齋藤太郎のちろり持参ですVol.4
連載 齋藤太郎の“ちろり持参です”
文・齋藤太郎 写真・児玉大輔
芝の路地裏、わずか22坪の醸造蔵
株式会社 若松/東京港醸造株式会社(東京都港区)
江戸期には大名屋敷が並んだ東京港区芝。かつて西郷隆盛と勝海舟が江戸開城をめぐって酒を交わしたともいう歴史ある酒蔵がある。時代の荒波によって廃業の憂き目に遭うも、100 年の時を経て、“日本最小” の蔵としてよみがえった。
風情のある路地裏の一画にある「東京港醸造」。写真はショップ外観。
東京都港区芝。オフィスビルが立ち並ぶ東京の真ん中で、わずか22坪の敷地面積で酒を造る蔵がある。東京港醸造――。母体である若松屋は1812(文化9)年に創業し、幕末には勝海舟や西郷隆盛も通ったとされるなど、長くこの土地で愛されていたが、酒蔵は1909(明治42)年に廃業を余儀なくされた。そして月日は流れ2011(平成23)年、若松屋は再興を果たす。

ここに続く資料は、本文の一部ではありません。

(** * Qalarab-api: the multi-database manager and the organization setup service

    A shallow embedding of

      - [src/lib/surrealdb-multi.ts]             (class [MultiDatabaseManager])
      - [src/services/database/setup.service.ts] (the setup service)

    with the properties of their specification, and of the code around
    them: [requireOrganizationSetup] of
    [src/middlewares/better-auth.middleware.ts], the response helpers of
    [src/lib/api-response.ts] that it uses,
    [src/middlewares/database.middleware.ts], [extractVersionFromAcceptHeader]
    of [src/lib/utils.ts] and [src/middlewares/api-version.middleware.ts].

    The model:
      - [Text]       the string primitives of JavaScript that the code uses,
                     [String.prototype.replace] with its replacement
                     patterns among them
      - [Js]         dynamically typed values ([any]), truthiness, spread
      - [Manager]    [getConnection] as the steps it takes between its
                     [await]s, over the cache, the in-flight registry and
                     the promises that callers share; [getStats]
      - [Lifecycle]  the manager with the two steps of [shutdown]
      - [Service]    the [async] functions as programs over the operations
                     they await, run against any environment
      - [Middleware] [requireOrganizationSetup]
      - [DatabaseMiddleware]
                     [databaseMiddleware] and its [getMainDB]
      - [Backed]     the environment in which the operations on connections
                     are the manager's own steps
      - [Regex], [Utils], [ApiVersion]
                     the pattern of the vendor media type, the version it
                     captures, and the middleware that validates it
      - [Script]     one concrete environment, for examples.

    The properties follow, by part of the model; the modules at the end
    hold their instances on concrete inputs. *)

From Stdlib Require Import ZArith Ascii DecimalString DecimalNat DecimalFacts.
From stdpp Require Import gmap strings list fin_maps.

Local Set Warnings "-register-all".

(* ===================================================================== *)
(** ** Strings *)
(* ===================================================================== *)

Module Text.

(** [s.slice(n)] *)
Fixpoint drop (n : nat) (s : string) : string :=
  match n, s with
  | O, _ => s
  | S n, String _ s => drop n s
  | S _, EmptyString => EmptyString
  end.

(** Whether [s] begins with [p]. *)
Fixpoint isPrefix (p s : string) : bool :=
  match p, s with
  | EmptyString, _ => true
  | String a p', String b s' => Ascii.eqb a b && isPrefix p' s'
  | String _ _, EmptyString => false
  end.

(** [s.startsWith(p)] *)
Definition startsWith (s p : string) : bool := isPrefix p s.

(** [s.includes(p)] *)
Fixpoint includes (s p : string) : bool :=
  isPrefix p s ||
  match s with
  | EmptyString => false
  | String _ s => includes s p
  end.

(** [s.endsWith(p)] *)
Fixpoint endsWith (s p : string) : bool :=
  if String.eqb s p then true
  else match s with
       | EmptyString => false
       | String _ s => endsWith s p
       end.

(** [s.replace(/^p/, r)] for a pattern [p] without metacharacters and a
    replacement [r] without a dollar sign: the code uses it with
    [r = ''], [r = 'http:'] and [r = 'https:']. *)
Definition replaceAnchored (p r s : string) : string :=
  if isPrefix p s then r +:+ drop (String.length p) s else s.

(** The replacement text of [String.prototype.replace] is not taken
    verbatim: ECMAScript's GetSubstitution expands, in a pattern without
    capture groups, [$$] to a dollar sign, [$&] to the matched text,
    [$`] to the text before the match and [$'] to the text after it;
    any other dollar sign stands for itself. *)
Fixpoint getSubstitution (matched before after rep : string) : string :=
  match rep with
  | EmptyString => EmptyString
  | String a tail =>
      if Ascii.eqb a "$" then
        match tail with
        | String c r =>
            if Ascii.eqb c "$" then String "$" (getSubstitution matched before after r)
            else if Ascii.eqb c "&" then matched +:+ getSubstitution matched before after r
            else if Ascii.eqb c "`" then before +:+ getSubstitution matched before after r
            else if Ascii.eqb c "'" then after +:+ getSubstitution matched before after r
            else String a (getSubstitution matched before after tail)
        | EmptyString => String a EmptyString
        end
      else String a (getSubstitution matched before after tail)
  end.

(** The scan of [s.replace(pattern, rep)] for a pattern [tok] without
    metacharacters. [before] is the text of the subject already passed,
    [skip] counts the characters of a match still to pass over, and
    [live] tells whether matches are still looked for: with the [g] flag
    always, without it until the first match. *)
Fixpoint replaceScan (global : bool) (tok rep : string)
    (before : string) (skip : nat) (live : bool) (s : string) : string :=
  match s with
  | EmptyString => EmptyString
  | String c s' =>
      match skip with
      | S n => replaceScan global tok rep (before +:+ String c "") n live s'
      | O =>
          if live && isPrefix tok s then
            getSubstitution tok before (drop (String.length tok) s) rep
              +:+ replaceScan global tok rep (before +:+ String c "")
                    (String.length tok - 1) global s'
          else String c (replaceScan global tok rep (before +:+ String c "") 0 live s')
      end
  end.

(** [s.replace(/tok/g, rep)], [tok] not empty. *)
Definition replaceAll (tok rep s : string) : string :=
  replaceScan true tok rep "" 0 true s.

(** [s.replace(tok, rep)] with a string pattern: the first match only. *)
Definition replaceFirst (tok rep s : string) : string :=
  replaceScan false tok rep "" 0 true s.

(** The replacement the specification describes, in its words: [tok]
    occurs in a text; the first occurrence is the one nothing precedes; and
    the text with every occurrence replaced by [d] has [d] at the first
    occurrence and the same again after it. *)
Definition occursIn (tok s : string) : Prop :=
  exists a b, s = a +:+ tok +:+ b.

Definition firstAt (tok a b : string) : Prop :=
  forall a' b', a +:+ tok +:+ b = a' +:+ tok +:+ b' ->
    String.length a <= String.length a'.

Inductive Substituted (tok d : string) : string -> string -> Prop :=
  | Substituted_none s :
      ~ occursIn tok s -> Substituted tok d s s
  | Substituted_first a b out :
      firstAt tok a b -> Substituted tok d b out ->
      Substituted tok d (a +:+ tok +:+ b) (a +:+ d +:+ out).

(** No dollar sign in [s]. *)
Fixpoint dollarFree (s : string) : bool :=
  match s with
  | EmptyString => true
  | String a s => negb (Ascii.eqb a "$") && dollarFree s
  end.

End Text.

100年の時を超えてこの地で祖業の酒造りを復活させた株式会社若松の齊藤俊一社長と、その齊藤氏の想いに共感し、東京の地酒「江戸開城」を醸す杜氏の寺澤善実氏にこれまでの道のりや二人が描く未来について伺った。
「20年ほど前、雑貨屋を営んでいた私は商店街連合会の役員として地方を回っていました。数々のシャッター街を目の当たりにし、東京の商店街も何か手を打たねばと思い至ったのが祖業の酒蔵復活です。私自身、密かに『蔵元』になりたいという想いを持っていましたが、広い敷地も資金力もないので出来るはずがない。その夢が現実味を帯びてきたのが寺澤との出会いです」(齊藤社長)。
杉玉の向こうにショップを垣間見る
情熱家オーナーと発明家・杜氏の邂逅
齊藤社長と寺澤さんとの奇跡の出会いは2006年。京都で生まれ、地元の大手酒造「黄桜」の社員として20年以上酒造りを経験してきた寺澤さんはこの頃、「黄桜」が京都の酒文化を東京に広めるためにお台場に造った「台場醸造所」の醸造責任者であった。そこを訪れた齊藤社長は振り返る。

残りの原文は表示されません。